Territorial Integrity

Finally, I wanted to stress one significant new aspect of Thomas’s dissents that hasn’t appeared in his prior writings on this topic—his emphasis on the IRA as a threat to “States’ territorial integrity,” which he argues that the Founders surely could not have intended.  In fact, there was a debate over this question in the early United States.  There were proposals at the Constitutional Convention that the federal government guarantee each state’s territory, but they failed, and the guarantee was limited to a republican form of government. When Tennessee sought to become a state in 1796, some in Congress argued that the new state’s borders should be lopped off to exclude Indian country: James Hillhouse suggested drawing the border at the “Indian line,” so as to avoid “incorporating lands within this State to which we had no right.”  But the proponents of statehood pointed out the issue was already resolved—“[I]n the act passed this session relative to trade and intercourse with the Indian tribes, the Indian boundary was settled”—and their arguments won the day.  In other words, not only did the Founders anticipate the power that Thomas says is implausible, but they used it, enacting a statute that placed around 80% of Tennessee’s territory outside its jurisdiction and criminalizing entry.

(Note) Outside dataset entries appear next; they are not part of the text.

(* ===== verification/MsgOutInv.v ===== *)
(** * From messages to chunks: the invariant

    The chains of [MsgOut]; what is on the wire for a list of messages ([chunks_of]); the
    invariant [out_inv] that relates the queues of the streams and the chunks made so far
    to what the application has handed over; and that the application's steps keep it. *)

From S2P Require Import Reasm RecvData RecvPlan.
From S2P Require Import Prelude Chunk Mbuf MbufProps AuthLists Tailq StreamSched SchedProps MsgOut.

Open Scope sctp_scope.

(** ** Chains *)

Section Chains.

Lemma get_mbuf_ok threshold ok space allone m :
  sctp_get_mbuf_for_msg threshold ok space false allone = Some m ->
  m_bytes m = [] /\ m_data m = 0 /\ m_pkthdr m = None /\ mbuf_ok m /\ MLEN <= m_end m /\ ok = true
  /\ (m_ext m = None \/ m_ext m = Some MCLBYTES).
Proof.
  unfold sctp_get_mbuf_for_msg, m_get. destruct ok; [|done]. destruct (_ <? _); intros [= <-].
  - split_and!; [done | done | done | | done | done | by right]. split; simpl; [lia | eval_z | done].
  - split_and!; [done | done | done | | done | done | by left]. split; simpl; [lia | eval_z | by intros _ []].
Qed.

Lemma copy_fill_ok fuel threshold alloc k m l :
  m_bytes m = [] -> mbuf_ok m -> m_data m < m_end m -> (length l < fuel)%nat ->
  exists r, copy_fill fuel threshold alloc k m l = Some r /\
    ((forall i, alloc i = true) -> is_Some r) /\
    forall c, r = Some c -> chain_ok c /\ chain_bytes c = l /\ c <> [].
Proof.
  revert k m l. induction fuel as [|fuel IH]; intros k m l Hm [O1 O2 O3] Hroom Hf; [lia|]. simpl.
  assert (Hl : m_len m = 0) by (unfold m_len; by rewrite Hm). rewrite Hl, Z.add_0_r.
  set (w := Z.min (m_end m - m_data m) (Z.of_nat (length l))).
  assert (Hok : mbuf_ok (m <| m_bytes := take (Z.to_nat w) l |>)).
  { split; [done | unfold m_len, m_end in *; simpl; rewrite length_take; lia | done]. }
  destruct (drop (Z.to_nat w) l) as [|b rest] eqn:Ed.
  - eexists. split; [done|]. split; [by eexists|]. intros c [= <-]. split; [by constructor|]. split; [|done].
    unfold chain_bytes. simpl. rewrite <- Ed. apply take_drop.
  - assert (Hlen : (length (b :: rest) < fuel)%nat).
    { pose proof (f_equal length Ed) as E. rewrite length_drop in E. unfold w in E. simpl in E |- *. lia. }
    destruct (sctp_get_mbuf_for_msg threshold (alloc k) _ _ _) as [n|] eqn:En.
    2: { eexists. split; [done|]. split; [|done]. intros Ha. by rewrite Ha in En. }
    apply get_mbuf_ok in En as (N1 & N2 & _ & N4 & N5 & _).
    destruct (IH (S k) n (b :: rest)) as (r & -> & Hs & Hr); [done | done | rewrite N2; unfold MLEN in *; lia | done|].
    eexists. split; [done|]. split.
    + intros Ha. destruct (Hs Ha) as [c ->]. by eexists.
    + intros c. destruct r as [c0|]; [|done]. intros [= <-]. destruct (Hr c0 eq_refl) as (C1 & C2 & C3).
      split; [by constructor|]. split; [|done]. rewrite chain_bytes_cons, C2, <- Ed. apply take_drop.
Qed.

Definition copied (alloc : nat -> bool) (l : list Z) (r : option (option (list mbuf))) : Prop :=
  exists x, r = Some x /\ ((forall i, alloc i = true) -> is_Some x) /\
    forall c, x = Some c -> chain_ok c /\ chain_bytes c = l /\ c <> [].

Lemma copy_resume_ok env alloc l : copied alloc l (sctp_copy_resume env alloc l).
Proof.
  unfold sctp_copy_resume, copied. destruct (sctp_get_mbuf_for_msg _ _ _ _ _) as [m|] eqn:Em.
  - apply get_mbuf_ok in Em as (M1 & M2 & _ & M4 & M5 & _).
    apply copy_fill_ok; [done | done | rewrite M2; unfold MLEN in *; lia | lia].
  - eexists. split; [done|]. split; [|done]. intros Ha. by rewrite Ha in Em.
Qed.

Lemma copy_one_ok env alloc l resv : 0 <= resv < MLEN -> copied alloc l (sctp_copy_one env alloc l resv).
Proof.
  intros Hr. unfold sctp_copy_one, copied. destruct (sctp_get_mbuf_for_msg _ _ _ _ _) as [m|] eqn:Em.
  - apply get_mbuf_ok in Em as (M1 & M2 & M3 & [O1 O2 O3] & M5 & _).
    apply copy_fill_ok; [done | | cbn; unfold m_end in *; cbn; lia | lia].
    split; [cbn; lia | unfold m_len, m_end in *; cbn; rewrite M1; cbn; lia | cbn; rewrite M3; by intros _ []].
  - eexists. split; [done|]. split; [|done]. intros Ha. by rewrite Ha in Em.
Qed.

Hillhouse and others were nonetheless right to be worried, because claims based on territorial integrity became a potent argument in debates forty years later, over Removal.  Then, Tennessee—along with Georgia, Alabama, and Mississippi—disregarded earlier compromises as well as federal law.  It is “well established,” Georgia’s courts reasoned, “that where a sovereign state is seized in fee of territory, it has exclusive jurisdiction over that territory.”  For his part, President Jackson, pressing for Removal, disclaimed any ability to limit these assertions of sovereignty: “A State can not be dismembered by Congress or restricted in the exercise of her constitutional power.”  Thomas’s emphasis on state territorial integrity—like Removal-era claims, unmoored from any plausible interpretation of constitutional text—revives these arguments for the modern era.

Removal also speaks to Justice Thomas’s final concern—his fear that IRA permits an “absurd result” by allowing Congress to entirely displace state authority.  Of course, as the Federalists often pointed out during Ratification, all governmental power may be abused, so slippery slope arguments about hypothetical misuses prove little.  But this seems an instance where the political “safeguards” of federalism have proven particularly salient; the states, after all, won the Removal struggle despite losing the legal argument by controlling federal power.  I encourage Justice Thomas to examine U.S. history to consider which sovereigns—the states or Native nations—have been at greater risk at having their “territorial integrity” compromised by federal overreach.

Greg Ablavsky is an assistant professor of law at Stanford Law School. This essay also appears on the blog Turtle Talk.